WORK REQUEST
Take the records below and copy them exactly.

-- MATERIAL FOR THIS TASK follows --

(** ** What is looked up, sent *)
Lemma added_write bufs n n' Q : bufs <> [] -> added bufs n n' ->
  (forall n2, answers bufs n n2 -> web_cache n2 = web_cache n' -> cache_item_ (http n2) = cache_item_ (http n') -> (forall l, Http.gather n2 l = Http.gather n' l) -> Q tt n2) ->
  wp Http.to_write n' Q.
Proof.
  intros Hne [[] Hi Hb Hc] HQ. apply wp_bind, wp_modify, wp_modify, HQ; [by split|done..].
Qed.
Lemma lookup_reason b p t reason en m m' : spec_step alive t (lookup_of b p) (Found reason en) m m' -> reason <> XIXI_REASON_MOVED_PERMANENTLY.
Proof.
  unfold lookup_of, lookup_at. destruct (touch_flag_ p); cbn; intros (r&en'&[= -> ->]&Hs); [unfold spec_get_touch in Hs|unfold spec_get in Hs]; repeat case_match; by injection Hs as -> _ _.
Qed.
(** The end of [process_get] and of [process_get_base], for an item that was found. *)
Definition show_item (p : ptr) (x : Z) : W unit :=
  Http.in_http (fun y => y <| cache_item_ := Some p |>);;
  it ← Http.cache self (Mgr.item p);
  mime ← Http.get_mime_type e web it;
  tag ← Http.my (fun y => entity_tag (http_request_ y));
  (if decide (Http.etag_of it = tag) then Http.not_modified it mime x else Http.send_item e web p it mime x);;
  Http.to_write.
Lemma show_item_ok p it sl x n : span_ok (key_ (http n)) -> heap (web_cache n) !! p = Some it -> item_wf sl it ->
  wp (show_item p x) n (fun _ n' => web_cache n' = web_cache n /\ cache_item_ (http n') = Some p /\
    web_responds (item_shown Cmd_get (http n) (entry_of it) x = true) (item_page (http_request_ (http n)) (the_bytes (key_ (http n))) (entry_of it) x) n n').
Proof.
  intros Hk Hp Hw. apply wp_bind, wp_modify. set (n2 := set http _ _). apply wp_bind, wp_call.
  eapply wp_item; [exact Hp|]. intros t2 f2. set (n3 := stirred t2 f2 _). apply wp_bind.
  apply (wp_mime it n3 sl); [done..|]. intros b. set (n4 := with_pieces b n3). change (key_ (http n3)) with (key_ (http n)).
  set (key := the_bytes (key_ (http n))) in *. set (mime := mime_of key (entry_of it)).
  apply wp_bind, wp_gets. change (entity_tag (http_request_ (http n4))) with (entity_tag (http_request_ (http n))).
  assert (same_web n n4) as Hs4 by done.
  assert (forall bufs n5, bufs <> [] -> added bufs n4 n5 -> (item_shown Cmd_get (http n) (entry_of it) x = true ->
      Http.gather n5 bufs = Some (item_page (http_request_ (http n)) key (entry_of it) x)) ->
    wp Http.to_write n5 (fun _ n' => web_cache n' = web_cache n /\ cache_item_ (http n') = Some p /\
      web_responds (item_shown Cmd_get (http n) (entry_of it) x = true) (item_page (http_request_ (http n)) key (entry_of it) x) n n')) as Hend.
  { intros bufs n5 Hne Ha Hg. eapply added_write; [exact Hne|exact Ha|]. intros n6 H6' Hc6 Hi6 Hg6.
    split; [by rewrite Hc6, (ad_cache _ _ _ Ha)|]. split; [by rewrite Hi6, (ad_item _ _ _ Ha)|].
    exists bufs. rewrite Hg6. split; [by eapply same_answers|done]. }
  apply wp_bind. change (Http.etag_of it) with (etag_text (entry_of it)).
  case_decide as Hd.
  - eapply wp_mono; [apply not_modified_adds|]. intros [] n5 (bufs&Hne&Ha&Hg). apply (Hend bufs n5 Hne Ha).
    unfold item_shown, item_page. fold key mime. rewrite !decide_True by done. intros [[Hs _]%andb_prop Hsm]%andb_prop. apply Hg; [done|]. unfold short_mime in Hsm. fold mime in Hsm. lia.
  - eapply wp_mono; [by apply (send_item_adds p it mime x n4 sl)|]. intros [] n5 (bufs&Hne&Ha&Hg). apply (Hend bufs n5 Hne Ha).
    unfold item_shown, item_page. fold key mime. rewrite !decide_False by done. intros [[Hs Hdm]%andb_prop Hsm]%andb_prop. apply Hg; [done| |done]. apply mime_length. lia.
Qed.
Lemma get_done h n : span_ok (key_ (http n)) -> head (the_bytes (key_ (http n))) <> Some 47 -> may n h (web_request Cmd_get (http n)) ->
  wp (Http.process_get e alive web self unassigned) n (fun _ => done_web Cmd_get (web_request Cmd_get (http n)) (http n) h n).
Proof.
  intros Hk Hf Hm. unfold Http.process_get. apply wp_bind. eapply wp_mono; [exact (get_cache_item_ok _ h n Hk Hf Hm)|].
  intros [[[p|] reason] x] n1 [(t&f&->) Hl]; cbn [fst snd] in *; set (s := web_cache n1) in *; clearbody s.
  - destruct Hl as (it&y&Hp&Hw&Hi&->&Hstep). eapply wp_mono; [by apply (show_item_ok p it (slab_ s))|]. intros [] n' (Hc&Hci&Hr).
    exists (Found reason (Some (entry_of it, y))), (give p 1 h). rewrite Hc. split_and!; [exact Hstep|exact Hi|right; by exists p|].
    destruct Hr as (bufs&Ha&Hg). exists bufs. split; [eapply same_answers; [|exact Ha]; done|exact Hg].
  - destruct Hl as (Hi&_&_&Hstep). rewrite decide_False by (by eapply lookup_reason). eapply wp_mono; [apply error_renders|].
    intros [] n2 (Hc&Hci&Hr). exists (Found reason None), h. rewrite Hc. split_and!; [done|done|left; split; [by left|apply grown_refl]|]. destruct Hr as (bufs&Ha&Hw). exists bufs. split; [eapply same_answers; [|exact Ha]; done|]. intros _. by apply Hw.
Qed.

-- MATERIAL FOR THIS TASK concluded --

EXPECTED ANSWER
(** ** What is looked up, sent *)
Lemma added_write bufs n n' Q : bufs <> [] -> added bufs n n' ->
  (forall n2, answers bufs n n2 -> web_cache n2 = web_cache n' -> cache_item_ (http n2) = cache_item_ (http n') -> (forall l, Http.gather n2 l = Http.gather n' l) -> Q tt n2) ->
  wp Http.to_write n' Q.
Proof.
  intros Hne [[] Hi Hb Hc] HQ. apply wp_bind, wp_modify, wp_modify, HQ; [by split|done..].
Qed.
Lemma lookup_reason b p t reason en m m' : spec_step alive t (lookup_of b p) (Found reason en) m m' -> reason <> XIXI_REASON_MOVED_PERMANENTLY.
Proof.
  unfold lookup_of, lookup_at. destruct (touch_flag_ p); cbn; intros (r&en'&[= -> ->]&Hs); [unfold spec_get_touch in Hs|unfold spec_get in Hs]; repeat case_match; by injection Hs as -> _ _.
Qed.
(** The end of [process_get] and of [process_get_base], for an item that was found. *)
Definition show_item (p : ptr) (x : Z) : W unit :=
  Http.in_http (fun y => y <| cache_item_ := Some p |>);;
  it ← Http.cache self (Mgr.item p);
  mime ← Http.get_mime_type e web it;
  tag ← Http.my (fun y => entity_tag (http_request_ y));
  (if decide (Http.etag_of it = tag) then Http.not_modified it mime x else Http.send_item e web p it mime x);;
  Http.to_write.
Lemma show_item_ok p it sl x n : span_ok (key_ (http n)) -> heap (web_cache n) !! p = Some it -> item_wf sl it ->
  wp (show_item p x) n (fun _ n' => web_cache n' = web_cache n /\ cache_item_ (http n') = Some p /\
    web_responds (item_shown Cmd_get (http n) (entry_of it) x = true) (item_page (http_request_ (http n)) (the_bytes (key_ (http n))) (entry_of it) x) n n').
Proof.
  intros Hk Hp Hw. apply wp_bind, wp_modify. set (n2 := set http _ _). apply wp_bind, wp_call.
  eapply wp_item; [exact Hp|]. intros t2 f2. set (n3 := stirred t2 f2 _). apply wp_bind.
  apply (wp_mime it n3 sl); [done..|]. intros b. set (n4 := with_pieces b n3). change (key_ (http n3)) with (key_ (http n)).
  set (key := the_bytes (key_ (http n))) in *. set (mime := mime_of key (entry_of it)).
  apply wp_bind, wp_gets. change (entity_tag (http_request_ (http n4))) with (entity_tag (http_request_ (http n))).
  assert (same_web n n4) as Hs4 by done.
  assert (forall bufs n5, bufs <> [] -> added bufs n4 n5 -> (item_shown Cmd_get (http n) (entry_of it) x = true ->
      Http.gather n5 bufs = Some (item_page (http_request_ (http n)) key (entry_of it) x)) ->
    wp Http.to_write n5 (fun _ n' => web_cache n' = web_cache n /\ cache_item_ (http n') = Some p /\
      web_responds (item_shown Cmd_get (http n) (entry_of it) x = true) (item_page (http_request_ (http n)) key (entry_of it) x) n n')) as Hend.
  { intros bufs n5 Hne Ha Hg. eapply added_write; [exact Hne|exact Ha|]. intros n6 H6' Hc6 Hi6 Hg6.
    split; [by rewrite Hc6, (ad_cache _ _ _ Ha)|]. split; [by rewrite Hi6, (ad_item _ _ _ Ha)|].
    exists bufs. rewrite Hg6. split; [by eapply same_answers|done]. }
  apply wp_bind. change (Http.etag_of it) with (etag_text (entry_of it)).
  case_decide as Hd.
  - eapply wp_mono; [apply not_modified_adds|]. intros [] n5 (bufs&Hne&Ha&Hg). apply (Hend bufs n5 Hne Ha).
    unfold item_shown, item_page. fold key mime. rewrite !decide_True by done. intros [[Hs _]%andb_prop Hsm]%andb_prop. apply Hg; [done|]. unfold short_mime in Hsm. fold mime in Hsm. lia.
  - eapply wp_mono; [by apply (send_item_adds p it mime x n4 sl)|]. intros [] n5 (bufs&Hne&Ha&Hg). apply (Hend bufs n5 Hne Ha).
    unfold item_shown, item_page. fold key mime. rewrite !decide_False by done. intros [[Hs Hdm]%andb_prop Hsm]%andb_prop. apply Hg; [done| |done]. apply mime_length. lia.
Qed.
Lemma get_done h n : span_ok (key_ (http n)) -> head (the_bytes (key_ (http n))) <> Some 47 -> may n h (web_request Cmd_get (http n)) ->
  wp (Http.process_get e alive web self unassigned) n (fun _ => done_web Cmd_get (web_request Cmd_get (http n)) (http n) h n).
Proof.
  intros Hk Hf Hm. unfold Http.process_get. apply wp_bind. eapply wp_mono; [exact (get_cache_item_ok _ h n Hk Hf Hm)|].
  intros [[[p|] reason] x] n1 [(t&f&->) Hl]; cbn [fst snd] in *; set (s := web_cache n1) in *; clearbody s.
  - destruct Hl as (it&y&Hp&Hw&Hi&->&Hstep). eapply wp_mono; [by apply (show_item_ok p it (slab_ s))|]. intros [] n' (Hc&Hci&Hr).
    exists (Found reason (Some (entry_of it, y))), (give p 1 h). rewrite Hc. split_and!; [exact Hstep|exact Hi|right; by exists p|].
    destruct Hr as (bufs&Ha&Hg). exists bufs. split; [eapply same_answers; [|exact Ha]; done|exact Hg].
  - destruct Hl as (Hi&_&_&Hstep). rewrite decide_False by (by eapply lookup_reason). eapply wp_mono; [apply error_renders|].
    intros [] n2 (Hc&Hci&Hr). exists (Found reason None), h. rewrite Hc. split_and!; [done|done|left; split; [by left|apply grown_refl]|]. destruct Hr as (bufs&Ha&Hw). exists bufs. split; [eapply same_answers; [|exact Ha]; done|]. intros _. by apply Hw.
Qed.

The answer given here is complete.